I think I’m at the right age now, Yet I didn’t know if it should be just fine Am I too sensitive?

I didn’t know what to feel. What I know is I’m not yet ready to hear commentary about my body

Should I let it pass?

Or should I acknowledge it?

I didn’t know how to respond. I began to get anxious.

Nevertheless, a complementary smile is what I gave.

When night arrives, I overthink Bombarded by anxiety

Things I didn’t think much about before I didn’t sleep well

These go on and on and on, I need not keep my worries, I shared what I felt to my trusted mates They thought it was funny, viewed as if it were joke When no one cared, I force myself to hide the unpleasant feeling.

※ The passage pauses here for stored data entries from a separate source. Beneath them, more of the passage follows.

Definition set_Locked (cs : ConsensusState) (lockedRound' : Z) (lockedBlock' : option Block) (lockedBlockParts'
    : option PartSet) : ConsensusState :=
  mkCS (cs_Height cs) (cs_Round cs) (cs_Step cs) (cs_StartTime cs) (cs_CommitTime cs) (cs_Validators cs)
    (cs_Proposal cs) (cs_ProposalBlock cs) (cs_ProposalBlockParts cs) lockedRound' lockedBlock'
    lockedBlockParts' (cs_ValidRound cs) (cs_ValidBlock cs) (cs_ValidBlockParts cs) (cs_Votes cs)
    (cs_CommitRound cs) (cs_LastCommit cs) (cs_LastValidators cs) (cs_TriggeredTimeoutPrecommit cs) 
    (cs_config cs) (cs_privValidator cs) (cs_blockStore cs) (cs_state cs) (cs_out cs) (cs_refs cs).

Definition set_Valid (cs : ConsensusState) (validRound' : Z) (validBlock' : option Block) (validBlockParts' :
    option PartSet) : ConsensusState :=
  mkCS (cs_Height cs) (cs_Round cs) (cs_Step cs) (cs_StartTime cs) (cs_CommitTime cs) (cs_Validators cs)
    (cs_Proposal cs) (cs_ProposalBlock cs) (cs_ProposalBlockParts cs) (cs_LockedRound cs) (cs_LockedBlock cs)
    (cs_LockedBlockParts cs) validRound' validBlock' validBlockParts' (cs_Votes cs) (cs_CommitRound cs)
    (cs_LastCommit cs) (cs_LastValidators cs) (cs_TriggeredTimeoutPrecommit cs) (cs_config cs) (cs_privValidator
    cs) (cs_blockStore cs) (cs_state cs) (cs_out cs) (cs_refs cs).

Definition set_Votes (cs : ConsensusState) (votes' : option HeightVoteSet) : ConsensusState :=
  mkCS (cs_Height cs) (cs_Round cs) (cs_Step cs) (cs_StartTime cs) (cs_CommitTime cs) (cs_Validators cs)
    (cs_Proposal cs) (cs_ProposalBlock cs) (cs_ProposalBlockParts cs) (cs_LockedRound cs) (cs_LockedBlock cs)
    (cs_LockedBlockParts cs) (cs_ValidRound cs) (cs_ValidBlock cs) (cs_ValidBlockParts cs) votes'
    (cs_CommitRound cs) (cs_LastCommit cs) (cs_LastValidators cs) (cs_TriggeredTimeoutPrecommit cs) 
    (cs_config cs) (cs_privValidator cs) (cs_blockStore cs) (cs_state cs) (cs_out cs) (cs_refs cs).

Definition set_Commit (cs : ConsensusState) (commitRound' : Z) (commitTime' : Z) : ConsensusState :=
  mkCS (cs_Height cs) (cs_Round cs) (cs_Step cs) (cs_StartTime cs) commitTime' (cs_Validators cs) (cs_Proposal cs)
    (cs_ProposalBlock cs) (cs_ProposalBlockParts cs) (cs_LockedRound cs) (cs_LockedBlock cs)
    (cs_LockedBlockParts cs) (cs_ValidRound cs) (cs_ValidBlock cs) (cs_ValidBlockParts cs) (cs_Votes cs)
    commitRound' (cs_LastCommit cs) (cs_LastValidators cs) (cs_TriggeredTimeoutPrecommit cs) (cs_config cs)
    (cs_privValidator cs) (cs_blockStore cs) (cs_state cs) (cs_out cs) (cs_refs cs).

Definition set_LastCommit (cs : ConsensusState) (lastCommit' : option VoteSet) : ConsensusState :=
  mkCS (cs_Height cs) (cs_Round cs) (cs_Step cs) (cs_StartTime cs) (cs_CommitTime cs) (cs_Validators cs)
    (cs_Proposal cs) (cs_ProposalBlock cs) (cs_ProposalBlockParts cs) (cs_LockedRound cs) (cs_LockedBlock cs)
    (cs_LockedBlockParts cs) (cs_ValidRound cs) (cs_ValidBlock cs) (cs_ValidBlockParts cs) (cs_Votes cs)
    (cs_CommitRound cs) lastCommit' (cs_LastValidators cs) (cs_TriggeredTimeoutPrecommit cs) (cs_config cs)
    (cs_privValidator cs) (cs_blockStore cs) (cs_state cs) (cs_out cs) (cs_refs cs).

Definition set_Triggered (cs : ConsensusState) (triggeredTimeoutPrecommit' : bool) : ConsensusState :=
  mkCS (cs_Height cs) (cs_Round cs) (cs_Step cs) (cs_StartTime cs) (cs_CommitTime cs) (cs_Validators cs)
    (cs_Proposal cs) (cs_ProposalBlock cs) (cs_ProposalBlockParts cs) (cs_LockedRound cs) (cs_LockedBlock cs)
    (cs_LockedBlockParts cs) (cs_ValidRound cs) (cs_ValidBlock cs) (cs_ValidBlockParts cs) (cs_Votes cs)
    (cs_CommitRound cs) (cs_LastCommit cs) (cs_LastValidators cs) triggeredTimeoutPrecommit' (cs_config cs)
    (cs_privValidator cs) (cs_blockStore cs) (cs_state cs) (cs_out cs) (cs_refs cs).

Definition set_pv (cs : ConsensusState) (privValidator' : option PV) : ConsensusState :=
  mkCS (cs_Height cs) (cs_Round cs) (cs_Step cs) (cs_StartTime cs) (cs_CommitTime cs) (cs_Validators cs)
    (cs_Proposal cs) (cs_ProposalBlock cs) (cs_ProposalBlockParts cs) (cs_LockedRound cs) (cs_LockedBlock cs)
    (cs_LockedBlockParts cs) (cs_ValidRound cs) (cs_ValidBlock cs) (cs_ValidBlockParts cs) (cs_Votes cs)
    (cs_CommitRound cs) (cs_LastCommit cs) (cs_LastValidators cs) (cs_TriggeredTimeoutPrecommit cs) 
    (cs_config cs) privValidator' (cs_blockStore cs) (cs_state cs) (cs_out cs) (cs_refs cs).

Definition set_blockStore (cs : ConsensusState) (blockStore' : BlockStore) : ConsensusState :=
  mkCS (cs_Height cs) (cs_Round cs) (cs_Step cs) (cs_StartTime cs) (cs_CommitTime cs) (cs_Validators cs)
    (cs_Proposal cs) (cs_ProposalBlock cs) (cs_ProposalBlockParts cs) (cs_LockedRound cs) (cs_LockedBlock cs)
    (cs_LockedBlockParts cs) (cs_ValidRound cs) (cs_ValidBlock cs) (cs_ValidBlockParts cs) (cs_Votes cs)
    (cs_CommitRound cs) (cs_LastCommit cs) (cs_LastValidators cs) (cs_TriggeredTimeoutPrecommit cs) 
    (cs_config cs) (cs_privValidator cs) blockStore' (cs_state cs) (cs_out cs) (cs_refs cs).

Gone are the carefree days, I was never me again I became embarrassed, wanted to hide every piece of me

I act now as if I see no one - avoided attention What if they think about me, how the man referred to my physique?

So now, boundaries I constantly set

I will eventually get back on my feet. I can. I will soon again give genuine smiles and greetings with no worries. Yes, it would take longer. But I have nothing to worry about because soon, I will forget *sigh*

When will I forget this distress?

Maybe when I’m old enough to experience dementia.